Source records
──────────────────────────────

(* ===== verification/FloatBounds.v ===== *)
(** * Bounds on rounded [float] operations

    [bounded B x]: the magnitude of [x] is at most [B] units of the least
    positive [float], 2^-149.  The rounding of a product or of a sum adds at
    most one part in 2^24 and half a unit, so that bounds can be propagated
    through the code by evaluating integers. *)
From S2P Require Import Prelude Float.
From Stdlib Require Import SpecFloat.
Import Float.
#[local] Open Scope Z_scope.

Module FloatBounds.

(** The unit is 2^-149, the exponent of the subnormal numbers. *)
Definition bounded (B : Z) (x : float) : Prop :=
  match x with
  | S754_zero _ => 0 <= B
  | S754_finite _ m e => -149 <= e /\ Z.pos m * 2 ^ (e + 149) <= B
  | _ => False
  end.

(** The conditions of the lemmas below, to be decided by computation. *)
Definition mul_check (A B C : Z) : bool :=
  (0 <=? C) && (C <? 2 ^ 250) && (2 * (A * B) + A * B / 2 ^ 23 + 2 ^ 149 <? 2 * (C + 1) * 2 ^ 149).

Definition add_check (A B C : Z) : bool :=
  (0 <=? A) && (0 <=? B) && (0 <=? C) && (C <? 2 ^ 250) && (2 * (A + B) + (A + B) / 2 ^ 23 + 1 <? 2 * (C + 1)).

(** ** Rounding *)

Lemma fexp_ge x : -149 <= fexp 24 128 x.
Proof. unfold fexp, emin. lia. Qed.

(** A shift of a mantissa to the exponent of the format. *)
Lemma shr_fexp_spec m e l : 0 <= m ->
  exists m' r s n, shr_fexp 24 128 m e l = (Build_shr_record m' r s, e + n) /\ 0 <= n /\
    n = Z.max 0 (fexp 24 128 (Zdigits2 m + e) - e) /\ m' = m / 2 ^ n /\
    (l = loc_Exact -> r = true -> 2 ^ n <= 2 * (m `mod` 2 ^ n)).
Proof.
  intros Hm. unfold shr_fexp. set (d := fexp 24 128 (Zdigits2 m + e) - e).
  destruct (Z.le_gt_cases d 0) as [Hd|Hd].
  - assert (forall mrs, shr mrs e d = (mrs, e)) as -> by (intros mrs; unfold shr; destruct d; done || lia).
    rewrite record_of_loc. exists m, (shr_r (shr_record_of_loc 0 l)), (shr_s (shr_record_of_loc 0 l)), 0.
    rewrite Z.add_0_r, Z.div_1_r. split; [done|]. split; [done|]. split; [lia|]. split; [done|]. by intros ->.
  - rewrite record_of_loc.
    destruct (shr_spec m (shr_r (shr_record_of_loc 0 l)) (shr_s (shr_record_of_loc 0 l)) e d) as (r & s & E & Hr & _); [done|lia|].
    exists (m / 2 ^ d), r, s, d. split; [done|]. split; [lia|]. split; [lia|]. split; [done|].
    intros -> Ht. destruct (Hr Ht) as [[? _]|?]; [lia|done].
Qed.

(** What one rounding adds: half a unit in the last place, which is at most one
    part in 2^23 or the smallest number; [F] makes all of this an integer. *)
Lemma ulp_bound m e n F : 0 < m -> 149 <= F -> - F <= e ->
  n = Z.max 0 (fexp 24 128 (Zdigits2 m + e) - e) -> n <> 0 ->
  2 ^ n * 2 ^ (e + F) <= m * 2 ^ (e + F) / 2 ^ 23 + 2 ^ (F - 149).
Proof.
  intros Hm HF He En Hn. assert (0 < 2 ^ (e + F)) by (apply Z.pow_pos_nonneg; lia).
  assert (0 <= m * 2 ^ (e + F) / 2 ^ 23) by (apply Z.div_pos; nia).
  assert (0 < 2 ^ (F - 149)) by (apply Z.pow_pos_nonneg; lia).
  rewrite Zdigits2_log2 in En by lia. unfold fexp, emin in En. rewrite <- Z.pow_add_r by lia.
  destruct (Z.le_gt_cases (-149) (Z.log2 m + 1 + e - 24)) as [Hc|Hc].
  - assert (2 ^ (n + (e + F)) <= m * 2 ^ (e + F) / 2 ^ 23); [|lia].
    apply Z.div_le_lower_bound; [lia|]. rewrite <- Z.pow_add_r by lia.
    replace (23 + (n + (e + F))) with (Z.log2 m + (e + F)) by lia. rewrite Z.pow_add_r by (lia || apply Z.log2_nonneg).
    pose proof (Z.log2_spec m Hm) as [Hl _]. nia.
  - assert (n + (e + F) = F - 149) as -> by lia. lia.
Qed.

(** The mantissa after the first shift and the rounding. *)
Lemma rounded_mantissa m n m1 m2 r s : 0 < m -> 0 <= n -> m1 = m / 2 ^ n ->
  (r = true -> 2 ^ n <= 2 * (m `mod` 2 ^ n)) -> m2 = round_nearest_even m1 (loc_of_shr_record (Build_shr_record m1 r s)) ->
  0 <= m2 /\ 2 * (m2 * 2 ^ n) <= 2 * m + (if decide (n = 0) then 0 else 2 ^ n).
Proof.
  intros Hm Hn Em1 Hr Em2. pose proof (round_cases m1 r s) as Hcases. rewrite <- Em2 in Hcases.
  assert (0 < 2 ^ n) as H2n by (apply Z.pow_pos_nonneg; lia).
  assert (0 <= m1) as Hm1 by (subst m1; apply Z.div_pos; lia).
  pose proof (Z.div_mod m (2 ^ n) ltac:(lia)) as Ed. rewrite <- Em1 in Ed. pose proof (Z.mod_pos_bound m (2 ^ n) H2n).
  destruct Hcases as [E|[E1 E2]].
  - rewrite E. split; [done|]. destruct (decide (n = 0)); nia.
  - rewrite E2. specialize (Hr E1). split; [lia|]. destruct (decide (n = 0)) as [->|]; [|nia].
    change (2 ^ 0) with 1 in *. rewrite Z.mod_1_r in Hr. lia.
Qed.

(** The value of a rounded positive number, against the exact value [m * 2^e];
    [F] makes the exact value an integer. *)
Lemma round_value s m e F B : 0 < m -> 149 <= F -> - F <= e -> 0 <= B < 2 ^ 250 ->
  let X := m * 2 ^ (e + F) in let P := 2 ^ (F - 149) in
  2 * X + X / 2 ^ 23 + P < 2 * (B + 1) * P ->
  bounded B (binary_round_aux 24 128 s m e loc_Exact).
Proof.
  intros Hm HF He HB X P Hle. unfold binary_round_aux.
  destruct (shr_fexp_spec m e loc_Exact) as (m1 & r & s1 & n & -> & Hn & En & Em1 & Hr); [lia|]. cbn [shr_m].
  remember (round_nearest_even m1 (loc_of_shr_record (Build_shr_record m1 r s1))) as m2 eqn:Em2.
  destruct (rounded_mantissa m n m1 m2 r s1 Hm Hn Em1 (Hr eq_refl) Em2) as [Hm2 Hval]. clear Em2.
  assert (0 < 2 ^ n) as H2n by (apply Z.pow_pos_nonneg; lia).
  destruct (shr_fexp_spec m2 (e + n) loc_Exact Hm2) as (m3 & r3 & s3 & n3 & -> & Hn3 & En3 & Em3 & _). cbn [shr_m].
  assert (0 < 2 ^ n3) as H2n3 by (apply Z.pow_pos_nonneg; lia).
  assert (m3 * 2 ^ n3 <= m2) as Hm3.
  { subst m3. pose proof (Z.div_mod m2 (2 ^ n3) ltac:(lia)). pose proof (Z.mod_pos_bound m2 (2 ^ n3) H2n3). lia. }
  assert (-149 <= e + n) as Hen by (pose proof (fexp_ge (Zdigits2 m + e)); lia).
  destruct m3 as [|p|p] eqn:Ep; [cbn; lia| |exfalso; assert (0 <= m2 / 2 ^ n3) by (apply Z.div_pos; lia); lia].
  assert (Z.pos p * 2 ^ (e + n + n3 + 149) <= B) as HR.
  { assert (0 < 2 ^ (e + F)) by (apply Z.pow_pos_nonneg; lia). assert (0 < P) by (apply Z.pow_pos_nonneg; lia).
    assert ((if decide (n = 0) then 0 else 2 ^ n) * 2 ^ (e + F) <= X / 2 ^ 23 + P) as Hulp.
    { destruct (decide (n = 0)); [|by apply ulp_bound]. assert (0 <= X / 2 ^ 23) by (apply Z.div_pos; [unfold X; nia|lia]). lia. }
    assert (2 * (Z.pos p * 2 ^ n3 * 2 ^ n) <= 2 * m + (if decide (n = 0) then 0 else 2 ^ n)) as Hq by nia.
    apply (Z.mul_le_mono_nonneg_r _ _ (2 ^ (e + F))) in Hq; [|lia].
    assert (Z.pos p * 2 ^ n3 * 2 ^ n * 2 ^ (e + F) = Z.pos p * 2 ^ (e + n + n3 + 149) * P) as Hs.
    { unfold P. rewrite <- !Z.mul_assoc, <- !Z.pow_add_r by lia. do 2 f_equal. lia. }
    assert (2 * (Z.pos p * 2 ^ (e + n + n3 + 149) * P) <= 2 * X + X / 2 ^ 23 + P); [|nia].
    unfold X at 1. lia. }
  assert (e + n + n3 <= 104) as Hmax.
  { destruct (Z.le_gt_cases (e + n + n3) 104) as [?|Hgt]; [done|].
    assert (2 ^ 250 <= 2 ^ (e + n + n3 + 149)) by (apply Z.pow_le_mono_r; lia). nia. }
  rewrite (proj2 (Z.leb_le _ _)) by lia. cbn. split; [lia|exact HR].
Qed.

(** ** Operations *)

Lemma mul_bounded A B C x y : bounded A x -> bounded B y -> 0 <= C < 2 ^ 250 ->
  2 * (A * B) + A * B / 2 ^ 23 + 2 ^ 149 < 2 * (C + 1) * 2 ^ 149 ->
  bounded C (f32_mul x y).
Proof.
  intros Hx Hy HC Hle. unfold f32_mul. destruct x as [sx|sx| |sx mx ex], y as [sy|sy| |sy my ey]; cbn in Hx, Hy; try done;
    cbn [SFmul]; try (cbn; lia).
  destruct Hx as [Hex Hx], Hy as [Hey Hy].
  apply (round_value _ _ _ 298); [lia|lia|lia|done|].
  assert (Z.pos (mx * my) * 2 ^ (ex + ey + 298) <= A * B) as HX.
  { replace (ex + ey + 298) with ((ex + 149) + (ey + 149)) by lia. rewrite Z.pow_add_r by lia.
    rewrite Pos2Z.inj_mul. assert (0 < 2 ^ (ex + 149)) by (apply Z.pow_pos_nonneg; lia).
    assert (0 < 2 ^ (ey + 149)) by (apply Z.pow_pos_nonneg; lia). nia. }
  set (X := Z.pos (mx * my) * 2 ^ (ex + ey + 298)) in *.
  assert (X / 2 ^ 23 <= A * B / 2 ^ 23) by (apply Z.div_le_mono; lia).
  change (298 - 149) with 149. lia.
Qed.

(** A left shift keeps the value. *)
Lemma shl_align_value m e e' : -149 <= e -> -149 <= e' ->
  -149 <= snd (shl_align m e e') /\
  Z.pos (fst (shl_align m e e')) * 2 ^ (snd (shl_align m e e') + 149) = Z.pos m * 2 ^ (e + 149).
Proof.
  intros He He'. unfold shl_align. destruct (e' - e) as [|d|d] eqn:E; cbn [fst snd]; [done|done|].
  split; [done|]. rewrite pos_iter_xO. rewrite <- Z.mul_assoc, <- Z.pow_add_r by lia. do 2 f_equal. lia.
Qed.

Lemma shl_align_exact m e e' : e' <= e -> snd (shl_align m e e') = e'.
Proof. intros H. unfold shl_align. destruct (e' - e) eqn:E; cbn [snd]; lia. Qed.

Lemma binary_normalize_bounded z e B C : -149 <= e -> Z.abs z * 2 ^ (e + 149) <= B -> 0 <= C < 2 ^ 250 ->
  2 * B + B / 2 ^ 23 + 1 < 2 * (C + 1) ->
  bounded C (binary_normalize 24 128 z e false).
Proof.
  intros He Hz HC Hle.
  assert (forall s p, Z.pos p * 2 ^ (e + 149) <= B -> bounded C (binary_round 24 128 s p e)) as Hround.
  { intros s p Hp. unfold binary_round.
    destruct (shl_align_value p e (fexp 24 128 (Z.pos (digits2_pos p) + e)) He (fexp_ge _)) as [Hez Hv].
    destruct (shl_align p e _) as [mz ez]. cbn [fst snd] in *.
    apply (round_value _ _ _ 149); [lia|lia|done|done|]. rewrite Hv. change (2 ^ (149 - 149)) with 1.
    assert (Z.pos p * 2 ^ (e + 149) / 2 ^ 23 <= B / 2 ^ 23) by (apply Z.div_le_mono; lia). lia. }
  destruct z as [|p|p]; cbn [binary_normalize]; [cbn; lia|by apply Hround..].
Qed.

Lemma aligned_value m e e' : -149 <= e' -> e' <= e ->
  Z.pos (fst (shl_align m e e')) * 2 ^ (e' + 149) = Z.pos m * 2 ^ (e + 149).
Proof.
  intros H1 H2. destruct (shl_align_value m e e') as [_ E]; [lia|lia|]. by rewrite shl_align_exact in E.
Qed.

Lemma add_bounded A B C x y : bounded A x -> bounded B y -> 0 <= A -> 0 <= B -> 0 <= C < 2 ^ 250 ->
  2 * (A + B) + (A + B) / 2 ^ 23 + 1 < 2 * (C + 1) ->
  bounded C (f32_add x y) /\ bounded C (f32_sub x y).
Proof.
  intros Hx Hy HA HB HC Hle. assert (0 <= (A + B) / 2 ^ 23) by (apply Z.div_pos; lia).
  unfold f32_add, f32_sub.
  destruct x as [sx|sx| |sx mx ex], y as [sy|sy| |sy my ey]; cbn in Hx, Hy; try done; cbn [SFadd SFsub].
  - destruct sx, sy; cbn; lia.
  - cbn. lia.
  - cbn. lia.
  - destruct Hx as [Hex Hx], Hy as [Hey Hy]. set (ez := Z.min ex ey).
    assert (-149 <= ez /\ ez <= ex /\ ez <= ey) as (Hez & Hz1 & Hz2) by lia.
    pose proof (aligned_value mx ex ez Hez Hz1) as E1. pose proof (aligned_value my ey ez Hez Hz2) as E2.
    assert (0 < 2 ^ (ez + 149)) by (apply Z.pow_pos_nonneg; lia).
    split; (apply (binary_normalize_bounded _ _ (A + B)); [done| |done|done]);
      destruct sx, sy; cbn [cond_Zopp]; nia.
Qed.

(** An integer of at most 24 bits is exact. *)
Lemma of_Z_bounded z N : Z.abs z <= N -> N < 2 ^ 24 -> bounded (N * 2 ^ 149) (f32_of_Z z).
Proof.
  intros Hz HN. unfold f32_of_Z.
  assert (forall p, Z.pos p <= N -> bounded (N * 2 ^ 149) (binary_normalize 24 128 (Z.pos p) 0 false)) as Hpos.
  { intros p Hp. rewrite (of_Z_spec 24 128 ltac:(lia) ltac:(lia)) by lia.
    assert (0 <= pad 24 (Z.pos p) <= 24) as Hpad.
    { unfold pad. pose proof (Z.log2_nonneg (Z.pos p)).
      assert (Z.log2 (Z.pos p) < 24) by (apply Z.log2_lt_pow2; lia). lia. }
    cbn [bounded]. split; [lia|]. rewrite Z2Pos.id.
    2:{ assert (0 < 2 ^ pad 24 (Z.pos p)) by (apply Z.pow_pos_nonneg; lia). nia. }
    rewrite <- Z.mul_assoc, <- Z.pow_add_r by lia. replace (pad 24 (Z.pos p) + (- pad 24 (Z.pos p) + 149)) with 149 by lia.
    nia. }
  destruct z as [|p|p]; [cbn; lia|by apply Hpos|]. rewrite of_Z_neg.
  specialize (Hpos p ltac:(lia)). by destruct (binary_normalize 24 128 (Z.pos p) 0 false).
Qed.

(** The integer part of a bounded number. *)
Lemma trunc_bounded N x : 0 <= N -> bounded (N * 2 ^ 149) x -> exists z, trunc x = Some z /\ Z.abs z <= N.
Proof.
  intros HN Hx. destruct x as [s|s| |s m e]; cbn in Hx; try done; [by exists 0|].
  destruct Hx as [He Hx]. cbn [trunc]. eexists; split; [done|].
  assert (0 <= (if 0 <=? e then Z.pos m * 2 ^ e else Z.pos m / 2 ^ (- e)) <= N) as Hq.
  { destruct (0 <=? e) eqn:E.
    - apply Z.leb_le in E. rewrite Z.pow_add_r in Hx by lia. assert (0 < 2 ^ e) by (apply Z.pow_pos_nonneg; lia).
      assert (0 < 2 ^ 149) by done. nia.
    - apply Z.leb_gt in E. assert (0 < 2 ^ (- e)) as H2e by (apply Z.pow_pos_nonneg; lia). split; [apply Z.div_pos; lia|].
      apply Z.div_le_upper_bound; [done|].
      assert (2 ^ 149 = 2 ^ (- e) * 2 ^ (e + 149)) as E2 by (rewrite <- Z.pow_add_r by lia; f_equal; lia).
      rewrite E2 in Hx. assert (0 < 2 ^ (e + 149)) by (apply Z.pow_pos_nonneg; lia). nia. }
  destruct s; lia.
Qed.

Lemma to_int_bounded w N x : 0 <= N < 2 ^ (w - 1) -> bounded (N * 2 ^ 149) x -> exists z, to_int w x = Some z /\ Z.abs z <= N.
Proof.
  intros HN Hx. destruct (trunc_bounded N x ltac:(lia) Hx) as (z & Hz & Hb). exists z. split; [|done].
  unfold to_int. rewrite Hz. cbn [mbind option_bind]. by rewrite decide_True by lia.
Qed.

(** The same with the conditions on the bounds decided by computation. *)
Lemma mul_bounded_check A B C x y : bounded A x -> bounded B y -> mul_check A B C = true -> bounded C (f32_mul x y).
Proof.
  intros Hx Hy Hc. unfold mul_check in Hc. apply andb_prop in Hc as [[H1%Z.leb_le H2%Z.ltb_lt]%andb_prop H3%Z.ltb_lt].
  by apply (mul_bounded A B).
Qed.

Lemma add_bounded_check A B C x y : bounded A x -> bounded B y -> add_check A B C = true ->
  bounded C (f32_add x y) /\ bounded C (f32_sub x y).
Proof.
  intros Hx Hy Hc. unfold add_check in Hc. rewrite !andb_true_iff in Hc.
  destruct Hc as [[[[H1%Z.leb_le H2%Z.leb_le] H3%Z.leb_le] H4%Z.ltb_lt] H5%Z.ltb_lt]. by apply (add_bounded A B).
Qed.

End FloatBounds.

──────────────────────────────

- WORK INSTRUCTIONS:
Identify how many lines in the entries above contain the word "positive" and provide only that figure.

- ANSWER SECTION:
2